Cross-modal edges matter here. The attention mechanism propagates information across modality boundaries before pooling, so the final embedding reflects not just what each modality contains but how they link to each other.

---

## Architecture

```
Input graph (nodes + edges)
        |
  Layer 1: GAT  [19 -> 32]
        |
  Layer 2: GAT  [32 -> 16]
        |
  Attention pool (weighted by risk_entropy)
        |
  patient_embedding [16]  +  risk_score [0,1]
```

**Node features (19 dims)**

| Group | Dims | Content |
|---|---|---|
| Modality one-hot | 8 | text, asr, image_proxy, waveform_proxy, audio_proxy, image_link, audio_link, unknown |
| PHI type one-hot | 8 | NAME_DATE_MRN_FACILITY, NAME_DATE_MRN, FACE_IMAGE, WAVEFORM_HEADER, VOICE, FACE_LINK, VOICE_LINK, unknown |
| Scalars | 3 | risk_entropy, context_confidence, pseudonym_version_norm |

**Edge weights** from DCPGEdge:
```
w = 0.30*f_temporal + 0.30*f_semantic + 0.25*f_modality + 0.15*f_trust
```

Temporal and semantic similarity carry equal weight. Modality match matters less.

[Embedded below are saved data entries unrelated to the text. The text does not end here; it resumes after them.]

(* ===== verification/OrderService.v ===== *)
(** * OrderService and its gRPC handler
      (orderService/internal/services/order/order_service.go,
       orderService/internal/grpc/order/order_handler.go)

    [CreateOrder] composes the idempotency service, the rate limiter, the market
    validation and one database transaction; [MarketViewer] is the interface it
    asks about markets (the spot client implements it).  The state a request
    runs over has Postgres, Redis and the in-memory block queue. *)

From S2P Require Import Prelude GoStrings GoErrors Effects Redis Pg Kafka RateLimit Outbox Domain Events Idempotency OrderDb MarketBlock.
Local Open Scope string_scope.
Local Open Scope list_scope.
Local Open Scope Z_scope.

(** ** The market viewer

    A read-only RPC: it answers a market or an error and leaves the service's
    own state alone. *)
Class MarketViewer (St : Type) := {
  GetMarketByID : UUID -> M St (result Market);
  viewer_state id w : w_st (GetMarketByID id w).2 = w_st w;
  viewer_env id w : exists n, w_env (GetMarketByID id w).2 = Nat.iter n tick (w_env w)
}.

(** ** The block queue *)

Definition marketBlockQueueSize : nat := 128.

Record marketBlockTask := {
  task_market : Market; task_blocked : bool; task_reason : string
}.

Record block_queue := { bq_tasks : list marketBlockTask; bq_closed : bool }.

(** The channel send with a default branch. *)
Definition enqueue_task (task : marketBlockTask) (q : block_queue) : block_queue :=
  if bq_closed q then q
  else if decide (length (bq_tasks q) < marketBlockQueueSize)%nat then
    {| bq_tasks := bq_tasks q ++ [task]; bq_closed := false |}
  else q.

Definition prefixCreateLimiter : string := "rate:order:create:".
Definition prefixGetLimiter : string := "rate:order:get:".

Record svc_config := {
  cfg_idem_ttl : Z; cfg_complete_attempts : Z;
  cfg_limit_create : Z; cfg_limit_get : Z; cfg_window : Z; cfg_block_ttl : Z
}.

Definition provideRateLimiters (cfg : svc_config) : OrderRateLimiter * OrderRateLimiter :=
  ({| rl_limit := cfg_limit_create cfg; rl_window := cfg_window cfg; rl_prefix := prefixCreateLimiter |},
   {| rl_limit := cfg_limit_get cfg; rl_window := cfg_window cfg; rl_prefix := prefixGetLimiter |}).

Section Service.
Context {St R : Type} `{HRd : Redis R} `{PT : PgTypes} `{DL : DecimalLib} `{PC : PriceColumn}
  `{U : GoLib} `{L : LuaNumbers} `{EC : EntryCodec} `{SH : Sha256} `{TT : PbTime}
  `{PB : !ProtoCodec}.
Context `{HD : !Has (pg OrderDB) St} `{HR : !Has R St} `{HQ : !Has block_queue St}
  `{MV : !MarketViewer St}.
Variable cfg : svc_config.

(** *** Building *)

Definition buildOrder (userID marketID : UUID) (orderType : OrderType) (price : Dec)
    (quantity now : Z) : M St Order :=
  let! id := uuid_New in
  mret {| ord_ID := id; ord_UserID := userID; ord_MarketID := marketID; ord_Type := orderType;
          ord_Price := price; ord_Quantity := quantity; ord_Status := OrderStatusCreated;
          ord_CreatedAt := now |}.

Definition buildOrderCreatedEvent (order : Order) (now : Z) : M St OrderCreatedEvent :=
  let! id := uuid_New in
  mret {| oce_EventID := id; oce_OrderID := ord_ID order; oce_UserID := ord_UserID order;
          oce_MarketID := ord_MarketID order; oce_Type := ord_Type order;
          oce_Price := ord_Price order; oce_Quantity := ord_Quantity order;
          oce_Status := ord_Status order; oce_CreatedAt := now |}.

(** *** Transactions *)

Definition rollbackTransaction : M St unit := tx_Rollback ;;! mret tt.

Definition commitTransaction : M St (result unit) := tx_Commit.

(** *** saveOrder *)

Definition op_saveOrder : string := "OrderService.saveOrder".

(** What runs inside the transaction, up to and including COMMIT. *)
Definition saveOrder_tx (order : Order) (event : OrderCreatedEvent) :
    M St (result (UUID * OrderStatus)) :=
  let! r := SaveOrder order in
  match r with
  | Err err =>
      if errors_Is err Repo_ErrOrderAlreadyExists then mret (Err (EAlreadyExists (ord_ID order)))
      else mret (Err (wrap op_saveOrder err))
  | Ok _ =>
      try! _ := ProduceOrderCreated event else wrap op_saveOrder in
      try! _ := commitTransaction else wrap (op_saveOrder +:+ ": commit transaction") in
      mret (Ok (ord_ID order, ord_Status order))
  end.

(** The deferred rollback runs on every path that did not commit. *)
Definition saveOrder (userID marketID : UUID) (orderType : OrderType) (price : Dec)
    (quantity : Z) : M St (result (UUID * OrderStatus)) :=
  let! now := time_Now in
  let! order := buildOrder userID marketID orderType price quantity now in
  let! event := buildOrderCreatedEvent order now in
  try! _ := tx_Begin else wrap (op_saveOrder +:+ ": begin transaction") in
  let! r := saveOrder_tx order event in
  match r with
  | Ok v => mret (Ok v)
  | Err e => rollbackTransaction ;;! mret (Err e)
  end.

(** *** Checks *)

Definition checkRateLimit (userID : UUID) (limiter : OrderRateLimiter) : M St (result unit) :=
  let! r := Allow limiter userID in
  mret match r with
       | Err e => Err e
       | Ok allowed => if allowed then Ok tt
                       else Err (ELimitExceeded (Limit limiter) (Window limiter))
       end.

Definition getMarketBlockedState (marketID : UUID) : M St (result bool) :=
  let! r := IsBlocked marketID in
  mret match r with
       | Ok blocked => Ok blocked
       | Err err =>
           if is_sent CtxCanceled err || is_sent CtxDeadlineExceeded err then Err err
           else Ok false
       end.

Definition synchronizeMarketBlockAsync (market : Market) (blocked : bool) (reason : string) : M St unit :=
  modify (λ s, upd (enqueue_task {| task_market := market; task_blocked := blocked;
                                    task_reason := reason |} (prj s)) s).

Definition validateMarket (marketID : UUID) : M St (result unit) :=
  try! blocked := getMarketBlockedState marketID else id in
  try! market := GetMarketByID marketID else id in
  match mkt_DeletedAt market with
  | Some _ =>
      synchronizeMarketBlockAsync market true "warm_block_after_deleted_recheck" ;;!
      mret (Err (EMarketNotFound marketID))
  | None =>
      if mkt_Enabled market then
        (if blocked : bool then synchronizeMarketBlockAsync market false "remove_stale_block_after_recheck"
         else mret tt) ;;!
        mret (Ok tt)
      else
        synchronizeMarketBlockAsync market true "warm_block_after_disabled_recheck" ;;!
        mret (Err (EDisabled marketID))
  end.

(** A market block worker: takes the next task of the queue and applies it; its
    errors are logged. *)
Definition synchronizeMarketBlock (task : marketBlockTask) : M St unit :=
  let! _ := SynchronizeState (cfg_block_ttl cfg) (mkt_ID (task_market task)) (task_blocked task)
              (mkt_UpdatedAt (task_market task)) in
  mret tt.

Definition marketBlockWorker_step : M St bool :=
  let! s := get in
  match bq_tasks (prj s) with
  | [] => mret false
  | task :: tasks =>
      modify (λ s, upd {| bq_tasks := tasks; bq_closed := bq_closed (prj s) |} s) ;;!
      synchronizeMarketBlock task ;;! mret true
  end.

(** Close stops accepting tasks; the workers drain the rest. *)
Definition Close_queue : M St unit :=
  modify (λ s, upd {| bq_tasks := bq_tasks (prj s); bq_closed := true |} s).

(** *** Idempotency *)

Definition completeIdempotencySync (userID orderID : UUID) (requestHash : string)
    (orderStatus : OrderStatus) : M St (result unit) :=
  completeIdempotencyChecking (cfg_idem_ttl cfg) (cfg_complete_attempts cfg)
    userID orderID requestHash orderStatus.

Definition tryRecoverOrderFromProcessing (userID marketID : UUID) (orderType : OrderType)
    (price : Dec) (quantity : Z) (requestHash : string) (idemResult : IdempotencyResult) :
    M St (result (UUID * OrderStatus)) :=
  if idr_StartedAt idemResult =? zero_time then mret (Err (ESentinel ErrOrderProcessing))
  else
    let! r := FindOrderForIdempotencyRecovery userID marketID orderType price quantity
                (idr_StartedAt idemResult) in
    match r with
    | Err err =>
        if errors_Is err Repo_ErrOrderNotFound then mret (Err (ESentinel ErrOrderProcessing))
        else mret (Err err)
    | Ok order =>
        let! _ := completeIdempotencySync userID (ord_ID order) requestHash (ord_Status order) in
        mret (Ok (ord_ID order, ord_Status order))
    end.

Definition resolveIdempotentRequest (userID marketID : UUID) (orderType : OrderType)
    (price : Dec) (quantity : Z) (requestHash : string) (idemResult : IdempotencyResult) :
    M St (result (UUID * OrderStatus)) :=
  if idr_IsCompleted idemResult then
    let '(id, status, err) := checkIdempotencyResult idemResult in
    mret match err with Some e => Err e | None => Ok (id, status) end
  else if negb (idr_IsProcessing idemResult) then mret (Err (EMsg "unknown idempotency state"))
  else tryRecoverOrderFromProcessing userID marketID orderType price quantity requestHash idemResult.

(** *** CreateOrder *)

Definition op_CreateOrder : string := "OrderService.CreateOrder".

(** The path of the request that acquired the key. *)
Definition create_acquired (userID marketID : UUID) (orderType : OrderType) (price : Dec)
    (quantity : Z) (requestHash : string) (acquired : bool) : M St (result (UUID * OrderStatus)) :=
  let fail err := failCleanup userID requestHash acquired ;;! mret (Err (wrap op_CreateOrder err)) in
  let! r := checkRateLimit userID (provideRateLimiters cfg).1 in
  match r with
  | Err err => fail err
  | Ok _ =>
      let! r := validateMarket marketID in
      match r with
      | Err err => fail err
      | Ok _ =>
          let! r := saveOrder userID marketID orderType price quantity in
          match r with
          | Err err => fail err
          | Ok (orderID, orderStatus) =>
              let! _ := completeIdempotencySync userID orderID requestHash orderStatus in
              mret (Ok (orderID, orderStatus))
          end
      end
  end.

Definition CreateOrder (userID marketID : UUID) (orderType : OrderType) (price : Dec)
    (quantity : Z) : M St (result (UUID * OrderStatus)) :=
  let requestHash := buildRequestHash marketID orderType price quantity in
  try! (idemResult, acquired) := idem_acquire (cfg_idem_ttl cfg) userID requestHash
    else wrap op_CreateOrder in
  if negb acquired then
    resolveIdempotentRequest userID marketID orderType price quantity requestHash idemResult
  else create_acquired userID marketID orderType price quantity requestHash acquired.

(** *** GetOrderStatus *)

Definition op_GetOrderStatus : string := "OrderService.GetOrderStatus".

Definition fetchOrder (orderID userID : UUID) : M St (result Order) :=
  let! r := GetOrder orderID userID in
  mret match r with
       | Err err => if errors_Is err Repo_ErrOrderNotFound then Err (ENotFound orderID) else Err err
       | Ok order => Ok order
       end.

Definition GetOrderStatus (orderID userID : UUID) : M St (result OrderStatus) :=
  try! _ := checkRateLimit userID (provideRateLimiters cfg).2 else wrap op_GetOrderStatus in
  try! order := fetchOrder orderID userID else wrap op_GetOrderStatus in
  mret (Ok (ord_Status order)).
End Service.

(** ** The gRPC handler *)

Section Handler.
Context {St : Type} `{DL : DecimalLib} `{U : GoLib}.

Definition Code_InvalidArgument : Z := 3.
Definition Code_Unauthenticated : Z := 16.

Record CreateOrderRequest := {
  req_MarketId : string; req_OrderType : Z; req_Price : option string; req_Quantity : Z
}.

Definition validateCreateRequest (request : option CreateOrderRequest) : option error :=
  match request with
  | None => Some (EStatus Code_InvalidArgument "request is required")
  | Some request =>
      if bool_decide (req_MarketId request = "") then
        Some (EStatus Code_InvalidArgument "market_id is required")
      else if req_OrderType request =? 0 then
        Some (EStatus Code_InvalidArgument "order_type is required")
      else if req_Quantity request <=? 0 then
        Some (EStatus Code_InvalidArgument "quantity must be > 0")
      else None
  end.

Definition validatePrice (request : option CreateOrderRequest) : result Dec :=
  match request with
  | None => Err (EStatus Code_InvalidArgument "request is required")
  | Some request =>
      match req_Price request with
      | None => Err (EStatus Code_InvalidArgument "price is required")
      | Some price =>
          match NewDecimal price with
          | Err _ => Err (EStatus Code_InvalidArgument "price must be a valid decimal number")
          | Ok validPrice =>
              if negb (dec_IsPositive validPrice) then
                Err (EStatus Code_InvalidArgument "price must be > 0")
              else if negb (FitsNumeric validPrice 18 8) then
                Err (EStatus Code_InvalidArgument
                       "price must have at most 10 integer digits and 8 fractional digits")
              else Ok validPrice
          end
      end
  end.

(** serverAPI.CreateOrder over the service; [user] is what the interceptor left
    in the context. *)
Definition handle_CreateOrder
    (service : UUID -> UUID -> OrderType -> Dec -> Z -> M St (result (UUID * OrderStatus)))
    (user : option UUID) (request : option CreateOrderRequest) : M St (result (string * Z)) :=
  match validateCreateRequest request, request with
  | Some err, _ => mret (Err err)
  | None, None => mret (Err (EStatus Code_InvalidArgument "request is required"))
  | None, Some req =>
      match user with
      | None => mret (Err (EStatus Code_Unauthenticated "user_id not found in token"))
      | Some userID =>
          match uuid_parse (req_MarketId req) with
          | None => mret (Err (EStatus Code_InvalidArgument "market_id must be a valid UUID"))
          | Some marketID =>
              match validatePrice request with
              | Err err => mret (Err err)
              | Ok orderPrice =>
                  try! (orderID, orderStatus) :=
                    service userID marketID (TypeFromProto (req_OrderType req)) orderPrice
                      (req_Quantity req) else id in
                  mret (Ok (uuid_string orderID, StatusToProto orderStatus))
              end
          end
      end
  end.

Definition handle_GetOrderStatus
    (service : UUID -> UUID -> M St (result OrderStatus))
    (user : option UUID) (request : option string) : M St (result Z) :=
  match request with
  | None => mret (Err (EStatus Code_InvalidArgument "request is required"))
  | Some orderId =>
      if bool_decide (orderId = "") then
        mret (Err (EStatus Code_InvalidArgument "order_id is required"))
      else
        match user with
        | None => mret (Err (EStatus Code_Unauthenticated "user_id not found in token"))
        | Some userID =>
            match uuid_parse orderId with
            | None => mret (Err (EStatus Code_InvalidArgument "order_id must be a valid UUID"))
            | Some orderID =>
                try! orderStatus := service orderID userID else id in
                mret (Ok (StatusToProto orderStatus))
            end
        end
  end.
End Handler.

Trust is a small correction term.

---

## Usage

```python
from dcpg_encoder import encode_patient

result = encode_patient(graph_summary)

result["patient_embedding"]  # List[float], dim=16, L2-normalized
result["node_embeddings"]    # Dict[node_id, List[float]]
result["risk_score"]         # float in [0, 1]
result["embed_dim"]          # 16
```

From a CRDT federated graph after a device merge:

```python
result = encode_patient(crdt_summary, source="crdt")
```

Batch encoding:

```python
from inference import predict_batch
results = predict_batch([summary_a, summary_b])
```

---

## Input

```json
{
  "nodes": [
    {
      "node_id": "patient_1::text::NAME_DATE_MRN_FACILITY",
      "modality": "text",
      "phi_type": "NAME_DATE_MRN_FACILITY",
      "risk_entropy": 0.72,
      "context_confidence": 0.9,
      "pseudonym_version": 1
    },
    {
      "node_id": "patient_1::asr::NAME_DATE_MRN",
      "modality": "asr",
      "phi_type": "NAME_DATE_MRN",
      "risk_entropy": 0.61,
      "context_confidence": 0.7,
      "pseudonym_version": 1
    }
  ],
  "edges": [
    {
      "source": "patient_1::text::NAME_DATE_MRN_FACILITY",
      "target": "patient_1::asr::NAME_DATE_MRN",
      "type": "co_occurrence",
      "weight": 0.71
    }
  ]
}
```

## Output

```json
{
  "patient_embedding": [0.0, 0.189, 0.0, 0.095, ...],
  "node_embeddings": {
    "patient_1::text::NAME_DATE_MRN_FACILITY": [0.0, 0.188, ...]
  },
  "risk_score": 0.429,
  "embed_dim": 16
}
```

---

## Where it fits in the pipeline

```
DCPGAdapter.graph_summary()
        |
DCPGEncoder.encode()
        |
    +---+----------------------+
    |                          |
patient_embedding          risk_score
    |                          |
PolicyNet              FedCRDT-Distill
(masking policy)       (federated merge)
```

The graph summary comes from `DCPGAdapter.graph_summary()` in the main system or from `CRDTGraph.summary()` when operating in a federated deployment where two edge devices have merged their graphs.

---

## Related

- [phi-exposure-guard](https://github.com/azithteja91/phi-exposure-guard): the full system this model is part of
- [dcpg-cross-modal-phi-risk-scorer](https://huggingface.co/vkatg/dcpg-cross-modal-phi-risk-scorer): single-event risk scorer, runs before graph construction
- [exposureguard-fedcrdt-distill](https://huggingface.co/vkatg/exposureguard-fedcrdt-distill): takes this model's risk score as input in federated settings
- [exposureguard-policynet](https://huggingface.co/vkatg/exposureguard-policynet): takes the patient embedding as input for policy decisions
- [multimodal-phi-masking-benchmark](https://huggingface.co/datasets/vkatg/multimodal-phi-masking-benchmark): 10,000 records across 5 modalities with PHI spans, masking decisions, and leakage scores
- [streaming-phi-deidentification-benchmark](https://huggingface.co/datasets/vkatg/streaming-phi-deidentification-benchmark): event-level adaptive masking traces

---

## Citation

```bibtex
@software{exposureguard_dcpg_encoder,
  title  = {ExposureGuard-DCPG-Encoder: Graph Attention Encoder for Cross-Modal PHI Exposure Graphs},
  author = {Ganti, Venkata Krishna Azith Teja},
  doi    = {10.5281/zenodo.18865882},
  url    = {https://huggingface.co/vkatg/exposureguard-dcpg-encoder},
  note   = {US Provisional Patent filed 2025-07-05}
}
```

MIT License. All development and testing used fully synthetic data.